新入社員歓迎会の思い出
新入社員歓迎会の思い出を語る。3ヶ月ぐらいの新入社員教育を本社で受けた後、工場へ配属された。私はできればものづくりのど真ん中の「製造現場」で働きたかったが、希望通り「第2製造課」という部署に配属された。課長ともう一人の若手技術者以外はすべて高卒社員の言わば「たたき上げ」の社員が集まる職場だった。私はもう一人の新入社員と一緒に配属されたが、久しぶりの大卒社員を「鵜の目鷹の目」で値踏みしているのがよくわかった。そして数日後歓迎会が行われた。大学時代から新歓コンパは潰されるものだと覚悟を決めて臨んだ。宴もたけなわになると先輩たちが次から次へと酒を注ぎに来た。今の時代と違い大卒社員の入社は少なく、高卒社員と比べ出世するスピードも速かったので、高卒社員の人から見ると、将来自分たちのボスになるにふさわしいかどうかを自分の目で確かめてやろうとしていたにちがいない。そういう魂胆はわかっていたが、ここは酒をどんどん飲んで潰れるのもやむなしと思い付き合っていた。無理にでも「話の合う奴」と思われたくて酒を飲んでは注ぎ返した。宴席が始まって1時間半ぐらいすると状況が変わって来た。元気だった先輩社員たちが、たたみの上で寝ていたり大人しくなり始めた。

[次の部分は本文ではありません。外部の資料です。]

(** * Amazon customer-feedback dashboard ([dssprojectapp/app.py])

    A shallow embedding of the Streamlit script and of the pandas
    operations it calls, followed by the properties of the sentiment
    labelling and aggregation pipeline.

    Conventions of the embedding.
    - A Python object stored in a table cell is a [value].
    - A binary64 number is represented by the rational it denotes;
      [float('nan')] is the separate constructor [VNaN].  Comparisons are
      therefore exact.  The arithmetic of the aggregates (division,
      multiplication, rounding to decimals) is carried out on these
      rationals, i.e. without the last-bit rounding of binary64.
    - An exception is a [Raise] result; the widgets rendered before the
      exception stay in the output log.
    - The sentiment scorer (TextBlob), Python's [repr] of floats and
      timestamps and the calendar are collaborators of the script and are
      taken as an interface ([Collaborators]). *)

From Stdlib Require Import String Ascii DecimalString ZArith QArith Qround Qabs Bool.
From Stdlib Require Import Lia Lqa List Permutation Sorted.
From Stdlib Require Floats.
Import ListNotations.

Local Open Scope string_scope.
Local Open Scope list_scope.

(** ** Python values, exceptions *)

Inductive value : Type :=
| VNaN                      (* float('nan'), pandas' missing value *)
| VInt (z : Z)              (* int / numpy.int64 *)
| VFloat (q : Q)            (* a finite float *)
| VStr (s : string)         (* str *)
| VTimestamp (ns : Z)       (* pandas.Timestamp, nanoseconds since the epoch *)
| VNaT.                     (* pandas.NaT *)

Inductive exn : Type :=
| KeyError (missing : list string)
| TypeError
| ValueError
| AttributeError
| OutOfBoundsDatetime.

Inductive result (A : Type) : Type :=
| Ok (a : A)
| Raise (e : exn).
Arguments Ok {A} a.
Arguments Raise {A} e.

Definition rbind {A B : Type} (r : result A) (k : A -> result B) : result B :=
  match r with
  | Ok a => k a
  | Raise e => Raise e
  end.

Declare Scope result_scope.
Delimit Scope result_scope with result.
Notation "x <- r ;; k" := (rbind r (fun x => k))
  (at level 100, r at next level, right associativity) : result_scope.

(** [Series.apply]: the function is called on the cells in order and the
    first exception aborts the call. *)
Fixpoint map_result {A B : Type} (f : A -> result B) (l : list A)
  : result (list B) :=
  match l with
  | [] => Ok []
  | x :: t =>
      (y <- f x ;; ys <- map_result f t ;; Ok (y :: ys))%result
  end.

(** ** Numbers *)

Definition Qltb (a b : Q) : bool := negb (Qle_bool b a).

(** The literal [0.1] of the source is the binary64 number
    0x1.999999999999ap-4 = 3602879701896397 / 2^55, slightly above one
    tenth; [-0.1] is its opposite. *)
Definition lit_0_1 : Q := 3602879701896397 # 36028797018963968.

(** Round half to even, to the nearest integer (C [rint]). *)
Definition rint (q : Q) : Z :=
  let f := Qfloor q in
  match Qcompare (q - inject_Z f) (1 # 2) with
  | Lt => f
  | Gt => (f + 1)%Z
  | Eq => if Z.even f then f else (f + 1)%Z
  end.

Definition pow10 (d : nat) : positive := Pos.pow 10 (Pos.of_nat d).

(** [round(x, d)] for [d >= 1]: scale by [10^d], round half to even,
    scale back. *)
Definition round_decimals (d : nat) (q : Q) : Q :=
  rint (q * inject_Z (Zpos (pow10 d))) # pow10 d.
(** X22.  A line [id,ordem,rest] whose first two fields hold no comma is
    read as carousel id [id], [parseInt(ordem)] and, as the phrase, everything
    after the second comma with its own commas kept, every double quote
    removed, then trimmed.  A line with fewer than three fields has the empty
    phrase before trimming, and a line without any comma has no order field
    at all ([parseInt(undefined)]). *)
Theorem parseLine_fields (trim : string -> string)
    (parseInt : option string -> option Z) (id ord rest : string) :
  no_char comma id = true ->
  no_char comma ord = true ->
  parseLine trim parseInt (id +:+ "," +:+ ord +:+ "," +:+ rest)
  = {| raw_id := id; raw_ordem := parseInt (Some ord);
       raw_frase := trim (remove_quotes rest) |}
  /\ parseLine trim parseInt (id +:+ "," +:+ ord)
     = {| raw_id := id; raw_ordem := parseInt (Some ord); raw_frase := trim "" |}
  /\ parseLine trim parseInt id
     = {| raw_id := id; raw_ordem := parseInt None; raw_frase := trim "" |}
  /\ no_char quote (remove_quotes rest) = true.
Proof.
  intros Hid Hord. unfold parseLine.
  change ("," +:+ ord +:+ "," +:+ rest) with (String comma (ord +:+ String comma rest)).
  change ("," +:+ ord) with (String comma ord).
  rewrite !split_on_word, (split_on_single comma ord), (split_on_single comma id) by done.
  cbn [head tail default].
  change ("," : string) with (String comma "").
  rewrite join_on_split.
  split; [done|]. split; [done|]. split; [done|]. apply remove_quotes_clean.
Qed.

Lemma parseLine_fields_witness :
  parseLine sampleTrim sampleParseInt ("c1" +:+ "," +:+ "2" +:+ "," +:+ " Ola, 'mundo' ")
  = {| raw_id := "c1"; raw_ordem := Some 2; raw_frase := "Ola, 'mundo'" |}.
Proof.
  apply (parseLine_fields sampleTrim sampleParseInt "c1" "2" " Ola, 'mundo' ");
    reflexivity.
Defined.

Lemma split_on_keeps_clean (sep c : ascii) (s : string) :
  no_char c s = true -> Forall (fun w => no_char c w = true) (split_on sep s).
Proof.
  induction s as [|ch s IH]; intros Hs.
  - by apply Forall_singleton.
  - simpl in Hs. apply andb_true_iff in Hs as [Hch Hs]. specialize (IH Hs). simpl.
    destruct (Ascii.eqb ch sep); [by apply Forall_cons|].
    destruct (split_on sep s) as [|w ws].
    + apply Forall_singleton. simpl. by rewrite Hch.
    + apply Forall_cons in IH as [Hw Hws]. apply Forall_cons. split; [|done].
      simpl. by rewrite Hch, Hw.
Qed.

Lemma omap_keep_fmap (trim : string -> string) (parseInt : option string -> option Z)
    (lines : list string) :
  omap keepRow (parseLine trim parseInt <$> lines)
  = omap (fun l => keepRow (parseLine trim parseInt l)) lines.
Proof.
  induction lines as [|l lines IH]; [done|].
  rewrite fmap_cons. simpl.
  destruct (keepRow (parseLine trim parseInt l)); [f_equal|]; apply IH.
Qed.

Lemma keepRow_spec (r : RawRow) (row : Csv.CsvRow) :
  keepRow r = Some row ->
  Csv.carrossel_id row = raw_id r /\ raw_ordem r = Some (Csv.ordem_slide row)
  /\ Csv.frase row = raw_frase r /\ raw_id r <> "" /\ raw_frase r <> "".
Proof.
  unfold keepRow. destruct (raw_ordem r) as [n|]; [|done].
  destruct (String.eqb_spec (raw_id r) ""); [done|].
  destruct (String.eqb_spec (raw_frase r) ""); [done|].
  simpl. by intros [= <-].
Qed.

(** X23.  Only a file of type [text/csv] is read.  Its first line is
    skipped whatever it holds, every other line is read on its own, and a line
    ends up in the data only with a non-empty carousel id (free of commas and
    line breaks), a numeric order and a non-empty phrase: a file with just a
    header yields no rows. *)
Theorem processFile_lines (trim : string -> string)
    (parseInt : option string -> option Z) (header : string) (lines : list string) :
  no_char newline header = true ->
  Forall (fun l => no_char newline l = true) lines ->
  processFile trim parseInt "text/csv"
    (join_on (String newline "") (header :: lines))
  = Some (omap (fun l => keepRow (parseLine trim parseInt l)) lines)
  /\ (forall fileType text, fileType <> "text/csv" ->
        processFile trim parseInt fileType text = None)
  /\ (forall rows row fileType text,
        processFile trim parseInt fileType text = Some rows -> row ∈ rows ->
        Csv.carrossel_id row <> "" /\ Csv.frase row <> ""
        /\ no_char comma (Csv.carrossel_id row) = true
        /\ no_char newline (Csv.carrossel_id row) = true).
Proof.
  intros Hheader Hlines. split; [|split].
  - unfold processFile. rewrite omap_keep_fmap.
    rewrite split_on_join; [|done|by apply Forall_cons]. reflexivity.
  - intros fileType text Hne. unfold processFile.
    by destruct (String.eqb_spec fileType "text/csv").
  - intros rows row fileType text Hrows Hrow. unfold processFile in Hrows.
    destruct (String.eqb fileType "text/csv"); [|done].
    injection Hrows as <-. rewrite omap_keep_fmap in Hrow.
    apply list_elem_of_omap in Hrow as (l & Hl & Hkeep).
    apply keepRow_spec in Hkeep as (Hid & _ & Hfrase & Hid0 & Hfrase0).
    rewrite Hid, Hfrase. split; [done|]. split; [done|].
    assert (Hclean : no_char newline l = true).
    { pose proof (split_on_no_char newline text) as Hall.
      rewrite Forall_forall in Hall. apply Hall.
      destruct (split_on newline text); [by apply elem_of_nil in Hl|].
      by apply list_elem_of_further. }
    unfold parseLine. simpl raw_id.
    pose proof (split_on_no_char comma l) as Hc.
    pose proof (split_on_keeps_clean comma newline l Hclean) as Hn.
    destruct (split_on comma l) as [|w ws]; [done|].
    apply Forall_cons in Hc as [Hc _]. apply Forall_cons in Hn as [Hn _]. done.
Qed.

Lemma processFile_lines_witness :
  processFile sampleTrim sampleParseInt "text/csv"
    (join_on (String newline "") ["carrossel_id,ordem_slide,frase"; "c1,1,Ola"; "c1"])
  = Some [ {| Csv.carrossel_id := "c1"; Csv.ordem_slide := 1; Csv.frase := "Ola" |} ].
Proof.
  apply (processFile_lines sampleTrim sampleParseInt "carrossel_id,ordem_slide,frase"
           ["c1,1,Ola"; "c1"]).
  - reflexivity.
  - repeat constructor.
Defined.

ラッキーなことに全員がそう酒に強い訳ではなく、できるだけアルコール度数の低いビールを選んだのと事前に胃薬を飲んできたのが功を奏し、何とか1次会では潰れずにすんだ。新入社員の片割れはすでにダウンしていたが、私はその後2次会~3次会のスナックまで課長や幹部の人と朝3時まで付き合った。翌日から皆との関係は極めて良くなった。

職場の飲み会風景。会社の保養所にて。